Data shown: Begin
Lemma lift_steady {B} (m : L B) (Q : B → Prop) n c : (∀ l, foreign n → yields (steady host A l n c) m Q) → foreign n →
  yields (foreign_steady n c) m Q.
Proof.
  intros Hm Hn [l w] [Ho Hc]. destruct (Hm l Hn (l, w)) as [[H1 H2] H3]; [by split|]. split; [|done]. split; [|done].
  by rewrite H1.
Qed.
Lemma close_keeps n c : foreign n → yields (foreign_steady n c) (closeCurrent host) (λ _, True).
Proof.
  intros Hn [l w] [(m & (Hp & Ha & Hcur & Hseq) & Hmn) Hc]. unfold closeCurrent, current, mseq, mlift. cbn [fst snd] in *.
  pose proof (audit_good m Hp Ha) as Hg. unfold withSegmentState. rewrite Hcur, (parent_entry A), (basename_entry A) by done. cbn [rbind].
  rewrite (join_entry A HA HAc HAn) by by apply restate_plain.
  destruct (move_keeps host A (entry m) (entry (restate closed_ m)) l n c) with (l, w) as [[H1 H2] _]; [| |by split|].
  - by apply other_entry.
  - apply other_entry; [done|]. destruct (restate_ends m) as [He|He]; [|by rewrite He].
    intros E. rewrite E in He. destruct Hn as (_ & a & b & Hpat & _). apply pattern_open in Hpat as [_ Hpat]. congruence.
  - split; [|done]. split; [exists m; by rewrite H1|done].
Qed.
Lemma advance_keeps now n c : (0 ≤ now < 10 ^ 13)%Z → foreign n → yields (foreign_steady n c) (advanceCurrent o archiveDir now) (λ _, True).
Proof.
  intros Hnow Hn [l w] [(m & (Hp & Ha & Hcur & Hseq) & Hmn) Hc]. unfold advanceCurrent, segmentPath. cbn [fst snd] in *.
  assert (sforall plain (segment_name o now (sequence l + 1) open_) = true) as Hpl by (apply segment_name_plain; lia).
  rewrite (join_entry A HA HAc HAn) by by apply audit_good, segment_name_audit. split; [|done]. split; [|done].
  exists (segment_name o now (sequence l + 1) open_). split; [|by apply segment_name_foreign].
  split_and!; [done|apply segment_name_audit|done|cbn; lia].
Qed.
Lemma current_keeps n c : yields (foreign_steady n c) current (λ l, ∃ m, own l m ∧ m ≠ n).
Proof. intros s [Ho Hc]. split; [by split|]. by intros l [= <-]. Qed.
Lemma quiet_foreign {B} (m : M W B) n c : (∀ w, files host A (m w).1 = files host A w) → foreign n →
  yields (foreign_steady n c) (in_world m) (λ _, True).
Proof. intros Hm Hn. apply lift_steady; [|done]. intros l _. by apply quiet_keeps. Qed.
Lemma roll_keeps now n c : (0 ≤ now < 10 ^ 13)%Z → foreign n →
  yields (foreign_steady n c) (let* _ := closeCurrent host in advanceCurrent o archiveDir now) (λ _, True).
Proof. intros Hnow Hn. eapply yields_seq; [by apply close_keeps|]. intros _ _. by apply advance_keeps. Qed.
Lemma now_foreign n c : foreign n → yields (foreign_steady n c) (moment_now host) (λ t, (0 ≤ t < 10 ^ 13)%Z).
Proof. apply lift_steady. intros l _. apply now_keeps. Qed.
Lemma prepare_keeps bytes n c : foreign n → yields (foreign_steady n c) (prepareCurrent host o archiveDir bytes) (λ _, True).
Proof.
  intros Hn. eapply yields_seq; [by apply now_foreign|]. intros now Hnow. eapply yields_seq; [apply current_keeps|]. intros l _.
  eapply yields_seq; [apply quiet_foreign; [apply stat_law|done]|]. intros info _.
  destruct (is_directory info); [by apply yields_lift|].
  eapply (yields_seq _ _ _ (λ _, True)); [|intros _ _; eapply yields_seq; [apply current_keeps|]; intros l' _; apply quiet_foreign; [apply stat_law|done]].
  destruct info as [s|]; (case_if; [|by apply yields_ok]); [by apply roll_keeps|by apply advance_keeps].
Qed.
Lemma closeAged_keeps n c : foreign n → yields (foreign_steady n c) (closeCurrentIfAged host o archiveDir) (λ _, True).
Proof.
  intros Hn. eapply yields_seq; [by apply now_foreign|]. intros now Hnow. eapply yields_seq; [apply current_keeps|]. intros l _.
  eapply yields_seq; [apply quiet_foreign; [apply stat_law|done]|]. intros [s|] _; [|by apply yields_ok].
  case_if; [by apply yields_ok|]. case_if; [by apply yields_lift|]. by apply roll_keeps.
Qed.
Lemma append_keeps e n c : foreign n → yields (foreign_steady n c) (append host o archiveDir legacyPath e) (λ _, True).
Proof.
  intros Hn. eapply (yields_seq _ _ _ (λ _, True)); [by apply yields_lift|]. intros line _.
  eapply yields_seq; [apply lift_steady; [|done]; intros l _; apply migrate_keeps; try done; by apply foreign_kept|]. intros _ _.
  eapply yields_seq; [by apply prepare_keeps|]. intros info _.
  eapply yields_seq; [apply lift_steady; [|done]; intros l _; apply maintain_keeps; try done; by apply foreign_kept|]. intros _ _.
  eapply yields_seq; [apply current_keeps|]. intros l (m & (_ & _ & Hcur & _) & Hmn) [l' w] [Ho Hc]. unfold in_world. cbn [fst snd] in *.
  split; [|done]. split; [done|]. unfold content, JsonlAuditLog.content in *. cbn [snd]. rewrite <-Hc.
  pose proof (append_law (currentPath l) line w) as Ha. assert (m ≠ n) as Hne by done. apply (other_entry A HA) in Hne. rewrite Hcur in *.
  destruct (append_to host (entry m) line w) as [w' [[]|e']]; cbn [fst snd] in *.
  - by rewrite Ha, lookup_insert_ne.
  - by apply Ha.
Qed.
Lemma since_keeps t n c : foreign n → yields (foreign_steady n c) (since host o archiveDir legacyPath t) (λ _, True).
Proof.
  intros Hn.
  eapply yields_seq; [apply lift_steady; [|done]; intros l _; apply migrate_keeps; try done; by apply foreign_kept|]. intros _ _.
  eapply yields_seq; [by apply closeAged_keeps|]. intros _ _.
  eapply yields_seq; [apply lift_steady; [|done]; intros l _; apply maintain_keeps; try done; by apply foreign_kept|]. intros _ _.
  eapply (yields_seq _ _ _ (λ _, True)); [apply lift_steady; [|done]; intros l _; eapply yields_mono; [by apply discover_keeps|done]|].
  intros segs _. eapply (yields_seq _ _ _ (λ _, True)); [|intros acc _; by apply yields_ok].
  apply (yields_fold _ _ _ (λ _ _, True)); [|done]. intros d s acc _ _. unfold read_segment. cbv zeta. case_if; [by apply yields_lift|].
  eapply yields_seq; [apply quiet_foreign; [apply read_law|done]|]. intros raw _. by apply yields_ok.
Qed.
Data shown: End
▶ **Assignment**: The data must be given again in full. Keep every line identical.

▶ **Answer to the exercise**:
Lemma lift_steady {B} (m : L B) (Q : B → Prop) n c : (∀ l, foreign n → yields (steady host A l n c) m Q) → foreign n →
  yields (foreign_steady n c) m Q.
Proof.
  intros Hm Hn [l w] [Ho Hc]. destruct (Hm l Hn (l, w)) as [[H1 H2] H3]; [by split|]. split; [|done]. split; [|done].
  by rewrite H1.
Qed.
Lemma close_keeps n c : foreign n → yields (foreign_steady n c) (closeCurrent host) (λ _, True).
Proof.
  intros Hn [l w] [(m & (Hp & Ha & Hcur & Hseq) & Hmn) Hc]. unfold closeCurrent, current, mseq, mlift. cbn [fst snd] in *.
  pose proof (audit_good m Hp Ha) as Hg. unfold withSegmentState. rewrite Hcur, (parent_entry A), (basename_entry A) by done. cbn [rbind].
  rewrite (join_entry A HA HAc HAn) by by apply restate_plain.
  destruct (move_keeps host A (entry m) (entry (restate closed_ m)) l n c) with (l, w) as [[H1 H2] _]; [| |by split|].
  - by apply other_entry.
  - apply other_entry; [done|]. destruct (restate_ends m) as [He|He]; [|by rewrite He].
    intros E. rewrite E in He. destruct Hn as (_ & a & b & Hpat & _). apply pattern_open in Hpat as [_ Hpat]. congruence.
  - split; [|done]. split; [exists m; by rewrite H1|done].
Qed.
Lemma advance_keeps now n c : (0 ≤ now < 10 ^ 13)%Z → foreign n → yields (foreign_steady n c) (advanceCurrent o archiveDir now) (λ _, True).
Proof.
  intros Hnow Hn [l w] [(m & (Hp & Ha & Hcur & Hseq) & Hmn) Hc]. unfold advanceCurrent, segmentPath. cbn [fst snd] in *.
  assert (sforall plain (segment_name o now (sequence l + 1) open_) = true) as Hpl by (apply segment_name_plain; lia).
  rewrite (join_entry A HA HAc HAn) by by apply audit_good, segment_name_audit. split; [|done]. split; [|done].
  exists (segment_name o now (sequence l + 1) open_). split; [|by apply segment_name_foreign].
  split_and!; [done|apply segment_name_audit|done|cbn; lia].
Qed.
Lemma current_keeps n c : yields (foreign_steady n c) current (λ l, ∃ m, own l m ∧ m ≠ n).
Proof. intros s [Ho Hc]. split; [by split|]. by intros l [= <-]. Qed.
Lemma quiet_foreign {B} (m : M W B) n c : (∀ w, files host A (m w).1 = files host A w) → foreign n →
  yields (foreign_steady n c) (in_world m) (λ _, True).
Proof. intros Hm Hn. apply lift_steady; [|done]. intros l _. by apply quiet_keeps. Qed.
Lemma roll_keeps now n c : (0 ≤ now < 10 ^ 13)%Z → foreign n →
  yields (foreign_steady n c) (let* _ := closeCurrent host in advanceCurrent o archiveDir now) (λ _, True).
Proof. intros Hnow Hn. eapply yields_seq; [by apply close_keeps|]. intros _ _. by apply advance_keeps. Qed.
Lemma now_foreign n c : foreign n → yields (foreign_steady n c) (moment_now host) (λ t, (0 ≤ t < 10 ^ 13)%Z).
Proof. apply lift_steady. intros l _. apply now_keeps. Qed.
Lemma prepare_keeps bytes n c : foreign n → yields (foreign_steady n c) (prepareCurrent host o archiveDir bytes) (λ _, True).
Proof.
  intros Hn. eapply yields_seq; [by apply now_foreign|]. intros now Hnow. eapply yields_seq; [apply current_keeps|]. intros l _.
  eapply yields_seq; [apply quiet_foreign; [apply stat_law|done]|]. intros info _.
  destruct (is_directory info); [by apply yields_lift|].
  eapply (yields_seq _ _ _ (λ _, True)); [|intros _ _; eapply yields_seq; [apply current_keeps|]; intros l' _; apply quiet_foreign; [apply stat_law|done]].
  destruct info as [s|]; (case_if; [|by apply yields_ok]); [by apply roll_keeps|by apply advance_keeps].
Qed.
Lemma closeAged_keeps n c : foreign n → yields (foreign_steady n c) (closeCurrentIfAged host o archiveDir) (λ _, True).
Proof.
  intros Hn. eapply yields_seq; [by apply now_foreign|]. intros now Hnow. eapply yields_seq; [apply current_keeps|]. intros l _.
  eapply yields_seq; [apply quiet_foreign; [apply stat_law|done]|]. intros [s|] _; [|by apply yields_ok].
  case_if; [by apply yields_ok|]. case_if; [by apply yields_lift|]. by apply roll_keeps.
Qed.
Lemma append_keeps e n c : foreign n → yields (foreign_steady n c) (append host o archiveDir legacyPath e) (λ _, True).
Proof.
  intros Hn. eapply (yields_seq _ _ _ (λ _, True)); [by apply yields_lift|]. intros line _.
  eapply yields_seq; [apply lift_steady; [|done]; intros l _; apply migrate_keeps; try done; by apply foreign_kept|]. intros _ _.
  eapply yields_seq; [by apply prepare_keeps|]. intros info _.
  eapply yields_seq; [apply lift_steady; [|done]; intros l _; apply maintain_keeps; try done; by apply foreign_kept|]. intros _ _.
  eapply yields_seq; [apply current_keeps|]. intros l (m & (_ & _ & Hcur & _) & Hmn) [l' w] [Ho Hc]. unfold in_world. cbn [fst snd] in *.
  split; [|done]. split; [done|]. unfold content, JsonlAuditLog.content in *. cbn [snd]. rewrite <-Hc.
  pose proof (append_law (currentPath l) line w) as Ha. assert (m ≠ n) as Hne by done. apply (other_entry A HA) in Hne. rewrite Hcur in *.
  destruct (append_to host (entry m) line w) as [w' [[]|e']]; cbn [fst snd] in *.
  - by rewrite Ha, lookup_insert_ne.
  - by apply Ha.
Qed.
Lemma since_keeps t n c : foreign n → yields (foreign_steady n c) (since host o archiveDir legacyPath t) (λ _, True).
Proof.
  intros Hn.
  eapply yields_seq; [apply lift_steady; [|done]; intros l _; apply migrate_keeps; try done; by apply foreign_kept|]. intros _ _.
  eapply yields_seq; [by apply closeAged_keeps|]. intros _ _.
  eapply yields_seq; [apply lift_steady; [|done]; intros l _; apply maintain_keeps; try done; by apply foreign_kept|]. intros _ _.
  eapply (yields_seq _ _ _ (λ _, True)); [apply lift_steady; [|done]; intros l _; eapply yields_mono; [by apply discover_keeps|done]|].
  intros segs _. eapply (yields_seq _ _ _ (λ _, True)); [|intros acc _; by apply yields_ok].
  apply (yields_fold _ _ _ (λ _ _, True)); [|done]. intros d s acc _ _. unfold read_segment. cbv zeta. case_if; [by apply yields_lift|].
  eapply yields_seq; [apply quiet_foreign; [apply read_law|done]|]. intros raw _. by apply yields_ok.
Qed.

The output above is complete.